__DESCRIPTION OF THE TASK__
Using the records below, repeat exactly the lines from the one holding "erewrite M_bind_run by (unfold" through the one holding "rewrite (M_bind_run _ _ _ (mkFsw deleted []) (string_bytes", both ends included, and no others.

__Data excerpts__
# # # # #
Lemma files_restore_run :
  Restore files_sum Ok unmarshal_record unmarshal_manifest (fun _ => None) (demo_files files_sum archive_files) (demo_map files_sum)
    count_events files_receipt 0 10 (mkFsw deleted []) =
  (mkFsw (<[payload_path := File (string_bytes "{}")]> deleted) [], Ok files_result).
Proof.
  unfold Restore.
  rewrite (M_bind_run _ _ _ (mkFsw deleted []) files_manifest).
  2: { unfold ReadManifest. erewrite M_bind_run by (apply (open_files archive_files _ files_mdata); [by split|by find_path]).
       rewrite take_ge by (apply Nat2Z.inj_le; rewrite Z2Nat.id by done; vm_compute; discriminate).
       rewrite bool_decide_eq_true_2 by apply sum_mdata. cbn [negb].
       rewrite (M_bind_run _ _ _ (mkFsw deleted []) files_manifest) by (unfold lift; by rewrite mdata_read).
       replace (_ || _) with false by (vm_compute; reflexivity). reflexivity. }
  replace (negb (str_eqb (mf_ID files_manifest) _)) with false by (vm_compute; reflexivity).
  rewrite (M_bind_run _ _ _ (mkFsw deleted []) (files_events, true)).
  2: { unfold ReadEvents. replace (_ || _) with false by reflexivity.
       erewrite M_bind_run by (apply (open_files archive_files _ files_data); [by split|by find_path]).
       rewrite (M_bind_run _ _ _ (mkFsw deleted []) files_data) by (vm_compute; reflexivity).
       erewrite M_bind_run by (unfold lift; by rewrite events_read).
       rewrite bool_decide_eq_true_2 by apply sum_data. reflexivity. }
  erewrite (M_bind_run _ (foldM _ _ _)).
  2: { cbn [mf_Payloads files_manifest foldM]. erewrite M_bind_run; [reflexivity|]. unfold restore_payload.
       rewrite bool_decide_eq_true_2 by (replace (concat _) with [files_link] by reflexivity; set_solver). cbn [negb].
       change (ref_Store _) with "filesystem". unfold demo_map. rewrite lookup_singleton_eq.
       erewrite M_bind_run by (apply (open_files archive_files _ (string_bytes "{}")); [by split|by find_path]).
       rewrite (M_bind_run _ _ _ (mkFsw deleted []) (string_bytes "{}")) by done.
       erewrite M_bind_run by (apply (put_files (active_files "") _ _ (sum_of 1) _ sum_payload); [by left|done|by find_path|by find_path|change (deleted !! payload_path <> Some Dir); by rewrite deleted_none]).
       cbn [ref_SHA256 ref_Size pl_Ref files_link pe_Source]. rewrite bool_decide_eq_true_2 by done. reflexivity. }
  reflexivity.
Qed.

Lemma object_name_not_dir gz sum : object_key gz sum <> "payloads" /\ object_key gz sum <> "archive".
Proof.
  pose proof (object_key_plain "p"%char gz sum eq_refl eq_refl) as Hp. pose proof (object_key_plain "h"%char gz sum eq_refl eq_refl) as Hh.
  by split; intros E; rewrite E in *.
Qed.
# # # # #
__EXERCISE RESULT__
       erewrite M_bind_run by (unfold lift; by rewrite events_read).
       rewrite bool_decide_eq_true_2 by apply sum_data. reflexivity. }
  erewrite (M_bind_run _ (foldM _ _ _)).
  2: { cbn [mf_Payloads files_manifest foldM]. erewrite M_bind_run; [reflexivity|]. unfold restore_payload.
       rewrite bool_decide_eq_true_2 by (replace (concat _) with [files_link] by reflexivity; set_solver). cbn [negb].
       change (ref_Store _) with "filesystem". unfold demo_map. rewrite lookup_singleton_eq.
       erewrite M_bind_run by (apply (open_files archive_files _ (string_bytes "{}")); [by split|by find_path]).
       rewrite (M_bind_run _ _ _ (mkFsw deleted []) (string_bytes "{}")) by done.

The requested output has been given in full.